Regardless of the module, the evaluation points are of type complex. If this was not the case, some NumPy functions might return NaN, which is unacceptable for a plotting module, for example f = lambda x: np.imag(np.sqrt(x)) with negative x. However, other NumPy functions like floor, ceil, … raise TypeError when receiving inputs of type complex. Whenever NumPy is unable to compute the task, the evaluation falls back to SymPy, which is very slow.

One way to improve it is to detect if the symbolic expression contains functions that require real arguments. If that’s the case, arguments should be casted to float.
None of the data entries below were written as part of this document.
(* ===== verification/EncModel.v ===== *)
(** * x/encmempool: a concrete environment

    Executable instances of the parameters of the model: a codec for each stored
    record, addresses, a denomination check, signatures and an EVM that accepts
    plaintexts starting with a mark and runs them without effect.  The concrete
    runs of the module's theorems use them with the ledger of Bank and the group
    of CurveModel. *)
From S2P Require Import Prelude Codec Bank NetCap Sha256 EncTypes StakeWeight Threshold CurveModel Dkg EncKeeper EncRegistry EncDkg EncAbci EncIngest EncMsg EncFrame EncInvariant EncBond EncEpoch EncBlock.
From stdpp Require Import gmap strings list sorting.
From Stdlib Require Import ZArith Lia.

#[local] Set Default Goal Selector "!".
Open Scope Z_scope.

Module EncModel.
Import EncTypes EncKeeper EncRegistry EncDkg EncAbci EncIngest EncMsg EncFrame EncInvariant EncBond EncEpoch EncBlock.

(** ** Records *)
#[export] Instance Codec_DkgMember : Codec DkgMember.
Proof.
  refine (Codec_iso (fun x => (dm_OperatorAddr x, dm_AccountAddr x, dm_EncPubKey x))
    (fun '(a0, a1, a2) =>
      mkDkgMember a0 a1 a2) _).
  by intros [].
Defined.

#[export] Instance Codec_Params : Codec Params.
Proof.
  refine (Codec_iso (fun x => (RevealDelay x, MaxRevealWindow x, EncEnabled x, EncExecEnabled x,
    ThresholdPub x, Threshold x, Keypers x, DecryptDelay x, MaxInFlightEncTx x, MaxInFlightPerSubmitter x,
    EncSubmitBond x, EncSubmitBondDenom x, EncSubmitBondBurnBps x, MaxVerifyOpsPerBlock x, DkgEnabled x,
    DkgStartHeight x, DkgDealWindow x, DkgComplaintWindow x, DkgThreshold x, DkgMembers x,
    DkgRetryBackoff x, DkgMaxAttempts x, DkgMinRekeyGap x, DkgTransparent x, DkgMaxMembers x,
    DkgShareBudget x, DkgMaxEpochBlocks x, DkgRekeyOnStakeDriftBps x, DkgRetainActiveDealings x,
    DkgStrictConcentration x))
    (fun '(a0, a1, a2, a3, a4, a5, a6, a7, a8, a9, a10, a11, a12, a13, a14, a15, a16, a17, a18, a19, a20,
      a21, a22, a23, a24, a25, a26, a27, a28, a29) =>
      mkParams a0 a1 a2 a3 a4 a5 a6 a7 a8 a9 a10 a11 a12 a13 a14 a15 a16 a17 a18 a19 a20 a21 a22 a23 a24
        a25 a26 a27 a28 a29) _).
  by intros [].
Defined.

#[export] Instance Codec_RoundMember : Codec RoundMember.
Proof.
  refine (Codec_iso (fun x => (Index x, OperatorAddr x, AccountAddr x, EncPubKey x, Weight x, EvalPoints x,
    Weighted x))
    (fun '(a0, a1, a2, a3, a4, a5, a6) =>
      mkRoundMember a0 a1 a2 a3 a4 a5 a6) _).
  by intros [].
Defined.

#[export] Instance Codec_DkgRound : Codec DkgRound.
Proof.
  refine (Codec_iso (fun x => (r_Epoch x, r_OpenHeight x, r_DealDeadline x, r_ComplaintDeadline x,
    r_Members x, r_Threshold x, r_MembersHash x, r_Status x, r_Attempt x))
    (fun '(a0, a1, a2, a3, a4, a5, a6, a7, a8) =>
      mkDkgRound a0 a1 a2 a3 a4 a5 a6 a7 a8) _).
  by intros [].
Defined.

#[export] Instance Codec_DkgStoredEncShare : Codec DkgStoredEncShare.
Proof.
  refine (Codec_iso (fun x => (es_MemberIndex x, es_A x, es_Nonce x, es_Body x))
    (fun '(a0, a1, a2, a3) =>
      mkDkgStoredEncShare a0 a1 a2 a3) _).
  by intros [].
Defined.

#[export] Instance Codec_Dealing : Codec Dealing.
Proof.
  refine (Codec_iso (fun x => (d_Epoch x, d_DealerIndex x, d_Dealer x, d_Commitments x, d_EncShares x))
    (fun '(a0, a1, a2, a3, a4) =>
      mkDealing a0 a1 a2 a3 a4) _).
  by intros [].
Defined.

#[export] Instance Codec_DkgComplaintRec : Codec DkgComplaintRec.
Proof.
  refine (Codec_iso (fun x => (c_Epoch x, c_Against x, c_AccuserIndex x))
    (fun '(a0, a1, a2) =>
      mkDkgComplaintRec a0 a1 a2) _).
  by intros [].
Defined.

#[export] Instance Codec_ActiveThresholdKey : Codec ActiveThresholdKey.
Proof.
  refine (Codec_iso (fun x => (ak_Epoch x, ak_Pub x, ak_PublicCommitments x, ak_Threshold x, ak_Qual x))
    (fun '(a0, a1, a2, a3, a4) =>
      mkActiveThresholdKey a0 a1 a2 a3 a4) _).
  by intros [].
Defined.

#[export] Instance Codec_Commit : Codec Commit.
Proof.
  refine (Codec_iso (fun x => (cm_Sender x, cm_CommitHash x, cm_Height x, cm_Seq x))
    (fun '(a0, a1, a2, a3) =>
      mkCommit a0 a1 a2 a3) _).
  by intros [].
Defined.

#[export] Instance Codec_PendingReveal : Codec PendingReveal.
Proof.
  refine (Codec_iso (fun x => (pr_Sender x, pr_CommitHeight x, pr_Seq x, pr_RevealTx x, pr_Salt x))
    (fun '(a0, a1, a2, a3, a4) =>
      mkPendingReveal a0 a1 a2 a3 a4) _).
  by intros [].
Defined.

#[export] Instance Codec_EncTx : Codec EncTx.
Proof.
  refine (Codec_iso (fun x => (e_Submitter x, e_SubmitHeight x, e_DecryptHeight x, e_Seq x, e_A x,
    e_Nonce x, e_Body x, e_Epoch x, e_Bond x, e_BondDenom x, e_BondBurn x))
    (fun '(a0, a1, a2, a3, a4, a5, a6, a7, a8, a9, a10) =>
      mkEncTx a0 a1 a2 a3 a4 a5 a6 a7 a8 a9 a10) _).
  by intros [].
Defined.

#[export] Instance Codec_EncShare : Codec EncShare.
Proof.
  refine (Codec_iso (fun x => (s_Keyper x, s_DecryptHeight x, s_Seq x, s_Index x, s_D x, s_Proof x,
    s_Verified x))
    (fun '(a0, a1, a2, a3, a4, a5, a6) =>
      mkEncShare a0 a1 a2 a3 a4 a5 a6) _).
  by intros [].
Defined.

(** A round is written with its missing weights set to zero. *)
#[export] Instance json : EncJSON := {|
  EncJSON_Params := codec_JSON Params;
  EncJSON_Commit := codec_JSON Commit;
  EncJSON_Pending := codec_JSON PendingReveal;
  EncJSON_EncTx := codec_JSON EncTx;
  EncJSON_EncShare := codec_JSON EncShare;
  EncJSON_DkgRound := {| json_Marshal r := enc (round_stored r); json_Unmarshal := @json_Unmarshal _ (codec_JSON DkgRound) |};
  EncJSON_Dealing := codec_JSON Dealing;
  EncJSON_Complaint := codec_JSON DkgComplaintRec;
  EncJSON_ActiveKey := codec_JSON ActiveThresholdKey
|}.

#[export] Instance json_laws : EncJSONLaws.
Proof.
  split; try apply codec_JSONLaws. intros r. change (json_Unmarshal (json_Marshal r)) with
    (@json_Unmarshal _ (codec_JSON DkgRound) (@json_Marshal _ (codec_JSON DkgRound) (round_stored r))).
  apply codec_JSONLaws.
Qed.

(** ** The environment *)
#[export] Instance addresses : AccAddr := {| AccAddressFromBech32 s := if String.eqb s "" then None else Some s |}.
#[export] Instance denoms : SDKDenom := {| ValidateDenom_ok d := negb (String.eqb d "") |}.
#[export] Instance signatures : Ecdsa := {| ecdsa_Verify key digest sig := String.eqb sig (key +:+ digest) |}.

Definition decode_tx (s : string) : option EthTx :=
  if String.prefix "tx" s then Some (mkEthTx s false 21000 (Some "bob") 1 0 s) else None.

(** The checker of the interface is the keeper of x/netcap: it writes only to its
    own store. *)
Lemma CheckAndRecord_outside {B : Type} `{BankKeeper B} `{Bech32} `{NetCap.Accounts (World B)} `{MathInt}
    `{JSON NetCap.Params} `{JSON NetCap.WindowSpend} ak ctx from to v (w : World B) o w' :
  NetCap.CheckAndRecord ak ctx from to v w = (o, w') -> outside w w'.
Proof.
  assert (Hset : forall addr ws o' (x x' : World B), NetCap.setSpend addr ws x = (o', x') -> outside x x').
  { intros addr ws o' x x' [= _ <-]. split_and!; [by rewrite kvs_set|done|done]. }
  unfold NetCap.CheckAndRecord. rewrite (bind_Ret _ _ _ _ _ (gets_run _ _)). destruct v as [v|]; [|intros [= _ <-]; apply outside_refl].
  destruct (_ || _); [intros [= _ <-]; apply outside_refl|]. cbv zeta. destruct (negb _); [intros [= _ <-]; apply outside_refl|].
  rewrite (bind_Ret _ _ _ _ _ (gets_run _ _)). destruct (_ || _); [intros [= _ <-]; apply outside_refl|].
  destruct (NewIntFromString _); [|intros [= _ <-]; apply outside_refl]. rewrite (bind_Ret _ _ _ _ _ (gets_run _ _)).
  unfold int_add, int_result. destruct (int_fits _); [|intros [= _ <-]; apply outside_refl]. erewrite bind_Ret by reflexivity.
  destruct (_ <? _); [intros [= _ <-]; apply outside_refl|]. destruct (_ || _); [intros [= _ <-]; apply outside_refl|]. apply Hset.
Qed.

#[local] Instance netcap_params : JSON NetCap.Params := @codec_JSON _ NetCap.Params_codec.
#[local] Instance netcap_spend : JSON NetCap.WindowSpend := @codec_JSON _ NetCap.WindowSpend_codec.
#[local] Instance netcap_addresses : Bech32 := {| AccAddress_String a := a |}.
#[local] Instance netcap_accounts : NetCap.Accounts (World ledger) :=
  {| NetCap.account_is_module _ a := Some (String.prefix "module/" a) |}.

#[export] Instance evm : EvmExec (World ledger) := {|
  UnmarshalBinary := decode_tx;
  EVMConfig_ok _ := true;
  TransactionSender _ _ := Some "alice";
  IsPrecompile _ _ := false;
  GetNonce _ _ := 0;
  VerifyFee _ _ := Some 1;
  CheckSenderBalance_ok _ _ _ := true;
  CanTransfer_ok _ _ _ := true;
  NetCap_CheckAndRecord from to v := @NetCap.CheckAndRecord ledger _ _ decimal_MathInt _ _ true (mkCtx 1000 1 false false) from to (Some v);
  DeductTxCosts _ _ := mret tt;
  ApplyTransaction tx := mret (tx_Gas tx, false);
  IncrementNonce _ _ := mret tt
|}.

#[export] Instance evm_laws : EvmLaws.
Proof.
  split; [intros _ _ from [= <-]; vm_compute; discriminate|intros from to v w o w'; apply CheckAndRecord_outside|..];
    intros; match goal with R : _ = (_, _) |- _ => injection R as _ <- end; apply outside_refl.
Qed.

End EncModel.
(* ===== verification/EncVotes.v ===== *)
(** * x/encmempool: ingestion of vote extensions

    What the injected vote extensions may change: the order of the votes does not
    matter, decryption shares are stored once and only with a verified proof by the
    owner of their index, and the verification work of a block is bounded. *)
From S2P Require Import Prelude Codec Bank Sha256 EncTypes StakeWeight Threshold CurveModel Dkg EncKeeper EncRegistry EncDkg EncAbci EncIngest EncMsg EncFrame EncInvariant EncModel.
From stdpp Require Import gmap strings list sorting.
From Stdlib Require Import ZArith Lia.

#[local] Set Default Goal Selector "!".
Open Scope Z_scope.

Module EncVotes.
Import EncTypes EncKeeper EncRegistry EncDkg EncAbci EncIngest EncFrame EncInvariant.

(** ** The order of the votes *)

#[export] Instance entry_le_total : Total entry_le.
Proof. intros a b. apply (total str_le). Qed.
#[export] Instance entry_le_trans : Transitive entry_le.
Proof. intros a b c. apply (transitivity (R := str_le)). Qed.

Definition named (e : VEEntry) : bool := negb (String.eqb (ent_Operator e) "").

(** Among distinct named operators, keeping the first of each is keeping all. *)
Lemma first_by_operator_all l : forall seen,
  NoDup (ent_Operator <$> List.filter named l) ->
  (forall e, e ∈ l -> named e = true -> contains seen (ent_Operator e) = false) ->
  first_by_operator seen l = List.filter named l.
Proof.
  induction l as [|e l IH]; intros seen Hnd Hseen; [done|]. cbn [first_by_operator List.filter] in *. unfold named at 1.
  unfold named at 1 in Hnd. destruct (String.eqb (ent_Operator e) "") eqn:En; cbn [negb orb] in *.
  { apply IH; [done|]. intros e' Hin. apply Hseen. by right. }
  rewrite (Hseen e) by (first [by left|unfold named; by rewrite En]). apply NoDup_cons in Hnd as [Hni Hnd]. f_equal.
  apply IH; [done|]. intros e' Hin Hn. cbn [contains]. destruct (String.eqb_spec (ent_Operator e) (ent_Operator e')) as [E|E].
  - exfalso. apply Hni. rewrite E. apply list_elem_of_fmap. exists e'. split; [done|].
    apply list_elem_of_In, filter_In. split; [by apply list_elem_of_In|done].
  - apply Hseen; [by right|done].
Qed.
(** The vote [v] among the counted ones, with its share [s]. *)
Lemma bounded_stores ctx entries v op s p w1 m e round :
  1 <= EffectiveShareBudget p -> v ∈ canonical_entries entries -> ent_Operator v = op -> s ∈ ve_Shares (ent_VE v) ->
  zlen (ve_Shares (ent_VE v)) <= VoteExtShareCap p ->
  Forall (fun v => Forall typed_share (ve_Shares (ent_VE v))) (canonical_entries entries) ->
  sumZ (vote_cost p w1) (canonical_entries entries) <= share_ceiling p ->
  sublist (vs_Index <$> List.filter (for_ct (vs_DecryptHeight s, vs_Seq s)) (ve_Shares (ent_VE v))) (OwnedEvalPoints m) ->
  m ∈ r_Members round -> round_ok round -> GetDkgRound (e_Epoch e) w1 = Some round -> GetEncTx (vs_DecryptHeight s) (vs_Seq s) w1 = Some e ->
  (vs_DecryptHeight s, vs_Seq s) ∈ processed_set (u64 (BlockHeight ctx)) w1 ->
  hasRejectedShare (vs_DecryptHeight s) (vs_Seq s) (vs_Index s) w1 = false ->
  classifyDecryptShare op s w1 = Some (m, e_A e, e_Epoch e) ->
  verifyDecryptShareDLEQ (e_Epoch e) (e_A e) (vs_Index s) (vs_D s) (vs_Proof s) w1 = true ->
  sget (share_slot s) (ingestDecryptSharesBounded ctx (canonical_entries entries) p w1).2 = Some (stored_record op s).
Proof.
  intros Hb Hv Hop Hs Hcap Ht Hsum Hsub Hm Hro HR He Hp Hr Hc Hver. pose proof (canonical_NoDup entries) as Hn.
  assert (Hall : Forall (fun vote => vote ∈ entries) (canonical_entries entries)) by (apply Forall_forall; intros; by apply canonical_sub).
  unfold ingestDecryptSharesBounded. cbv zeta. revert Hn Ht Hsum Hall.
  destruct (list_elem_of_split _ _ Hv) as (c1 & c2 & ->). destruct (list_elem_of_split _ _ Hs) as (l1 & l2 & El). intros Hn Ht Hsum Hall.
  rewrite El in Hsub. destruct (within_quota l1 s l2 _ Hsub (member_points round m Hro Hm)) as [Hd Hq].
  apply Forall_app in Ht as [Ht1 Ht2]. apply Forall_cons in Ht2 as [Htv _]. rewrite El in Htv. apply Forall_app in Htv as [Htl Htr].
  apply Forall_cons in Htr as [Hts _]. apply Forall_app in Hall as [_ Hall].
  assert (Ho : Forall (other w1 op s) c1).
  { apply Forall_forall. intros x Hx. eapply (others_blocked w1 op s e round); [done..| |by eapply Forall_forall in Ht1].
    rewrite fmap_app, fmap_cons in Hn. apply NoDup_app in Hn as (_ & Hdis & _). intros Ex. apply (Hdis (ent_Operator x)); [by apply list_elem_of_fmap_2|].
    rewrite Ex, <- Hop. by left. }
  assert (Ecn : counted p v = l1 ++ s :: l2) by (unfold counted; rewrite take_ge; [done|unfold zlen in Hcap; lia]).
  pose proof (entries_store p (share_ceiling p) _ w1 op s Hb Hts (u64 (BlockHeight ctx)) entries v c1 c2 l1 l2 m (e_A e) (e_Epoch e)
    (processed_due _ _) Hall Ho Hop Ecn Htl Hd Hq Hp Hr Hc Hver Hsum) as G.
  destruct (ingest_entries _ _ _ _ _ _ _) as [st w2]. cbn [snd] in *. by destruct (ss_deferred st).
Qed.

(** C10: the shares of an honest node are stored.  The vote of an operator carries the
    decryption shares its node built, for an epoch whose key was finalised from the
    committed dealings.  When the block that counts the vote still has the ciphertext in
    the window it verifies, with the round, the key and right cached share keys of the
    epoch, and the shares of all counted votes fit in the verification budget of the
    block, every share whose slot is open and not rejected is stored, marked verified,
    under its operator, whatever the other votes carry; the exception is an index at
    which the joint polynomial of the dealers is zero. *)
Theorem served_share_stored fuel ctx ctx' ek op w w' cache entries vote s degree ds res round :
  let out := (buildDecryptShares fuel ctx ek op w cache).1 in
  enc_inv w -> cache_ok ek op w cache -> s ∈ out ->
  epoch_ready w (vs_Epoch s) degree ds res -> sh_Xi (joint_share ds (Qual res) (vs_Index s)) <> 0 ->
  GetDkgRound (vs_Epoch s) w = Some round -> round_ok round ->
  carried (u64 (BlockHeight ctx')) w w' s -> keys_cached w' (vs_Epoch s) res ->
  payable entries vote op out w' ->
  sget (encShareKey (vs_DecryptHeight s) (vs_Seq s) (vs_Index s)) (ConsumeVoteExtensions ctx' entries w') =
  Some (json_Marshal (mkEncShare op (vs_DecryptHeight s) (vs_Seq s) (vs_Index s) (vs_D s) (vs_Proof s) true)).
Proof.
  intros out Hi Hcache Hs Hready Hx HR Hro Hca Hkeys [Pv Po Psh Pt [Pe Ptr] Pu Pb].
  destruct (served_chunk fuel ctx ek op w cache s Hi Hs) as (e & round' & Hf & Hsf & HR' & Hsub).
  pose proof (sf_epoch _ _ _ _ _ _ _ _ Hsf) as Ee. rewrite <- Ee, HR in HR'. injection HR' as <-.
  rewrite Ee in HR. destruct (classify_served fuel _ _ ek op w w' cache e s round Hf Hsf Hca HR Hro) as (m & Hc & Hm & Epts).
  assert (Hv : verifyDecryptShareDLEQ (e_Epoch e) (e_A e) (vs_Index s) (vs_D s) (vs_Proof s) w' = true)
    by exact (served_verifies fuel _ _ ek op w w' cache e s degree ds res round m Hsf Hcache Hready Hx Hca Hkeys HR Hro Hm Epts).
  destruct (consume_split ctx' entries w') as [[E _]|(w1 & R1 & R2)]; [by rewrite Pe, Ptr in E|].
  assert (F : frame before_shares w' w1).
  { eapply frame_trans; [|eapply frame_weaken; [exact R1|done]]. eapply (frame_weaken [26; 27; 34]); [|done].
    apply frame_count_steps. intros. apply frame_RecordEncPubKey. }
  rewrite (frame_sget _ _ _ _ R2) by done.
  eapply (bounded_stores ctx' entries vote op s (GetParams w') w1 m e round); rewrite ?Psh; try done.
  - unfold EffectiveShareBudget, is_u64 in *. destruct (Z.eqb_spec (DkgShareBudget (GetParams w')) 0); [done|lia].
  - rewrite (ca_params _ _ _ _ Hca). apply (build_spec fuel ctx ek op w cache Hi).
  - etransitivity; [|exact Pb]. apply Z.eq_le_incl, sumZ_ext, Forall_true. intros v. by apply cost_frame.
  - by rewrite <- Epts.
  - rewrite <- HR, <- Ee, <- (ca_round _ _ _ _ Hca). unfold GetDkgRound, get_json. by rewrite (frame_sget _ _ _ _ F) by done.
  - unfold in_flight in Hf. rewrite <- (sf_height _ _ _ _ _ _ _ _ Hsf), <- (sf_seq _ _ _ _ _ _ _ _ Hsf), <- (ca_tx _ _ _ _ Hca) in Hf.
    rewrite <- Hf. unfold GetEncTx, get_json. by rewrite (frame_sget _ _ _ _ F) by done.
  - rewrite (processed_frame before_shares _ _ _ F) by done. apply Hca.
  - rewrite <- (ca_unrejected _ _ _ _ Hca). unfold hasRejectedShare. by rewrite (frame_sget _ _ _ _ F) by done.
  - by rewrite (classify_frame _ _ _ _ F).
  - rewrite <- Hv. apply verify_frame. by eapply frame_weaken.
Qed.

End served.
End VoteExtServed.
Also, the adaptive evaluation and uniform meshing strategy could potentially be refactored in order to reduce code repetition.

3 – Interactive module

With this module we can create interactive plots with widgets. Currently, it leverages Holoviz’s Panel:

  • Pros:
    • Cross-platform as the interactive application runs on a browser.
    • The interactive application can use the full available space of the browser window.
    • It also runs in Jupyter Notebook.
  • Cons:
    • Launching simultaneously two or more interactive applications that share parameters on the same kernel is going to make the applications “collide”, as parameters are class attributes (this comes from Holoviz’s Panel and Param architecture). This problem affects mostly Jupyter Notebook, where users might study different expressions (hence different applications) using the same parameters.
    • Currently, when an interactive application is launched on a new browser window, it will use the entire available horizontal space, which might not be ideal.

Areas of improvements:

  1. Implement custom theming for the Panel application so that user can better use the amount of horizontal space in the browser window.
  2. See if it’s possible to solve the “collision” problem mentioned above.
  3. (Optional) Implement an ipywidgets-only version that would work solely on Jupyter Notebook. This would potentially solve the “collision” problem mentioned above.

4 – New functionalities

  • 2D and 3D linear operators (the effect of a matrix on a plane/3D space)
  • Phase portrait for Ordinary Differential Equations.
  • Improve plot_parametric_region to better visualize complex maps.
  • Animations: the backends are already capable to deal with interactive widgets (hence parameters). It shouldn’t be difficult to implement animation functionalities, in which a parameters changes from an initial value to a final value.

5 – Packaging

While the main plotting functionalities work just with sympy, numpy and matplotlib, the full plotting module relies on several other packages: panel, adaptive, bokeh, plotly, k3d, vtk… It has been observed that building a conda package with the full dependencies is difficult: most of the time the build succeed but the installation fails. Need to debug what’s wrong and improve it.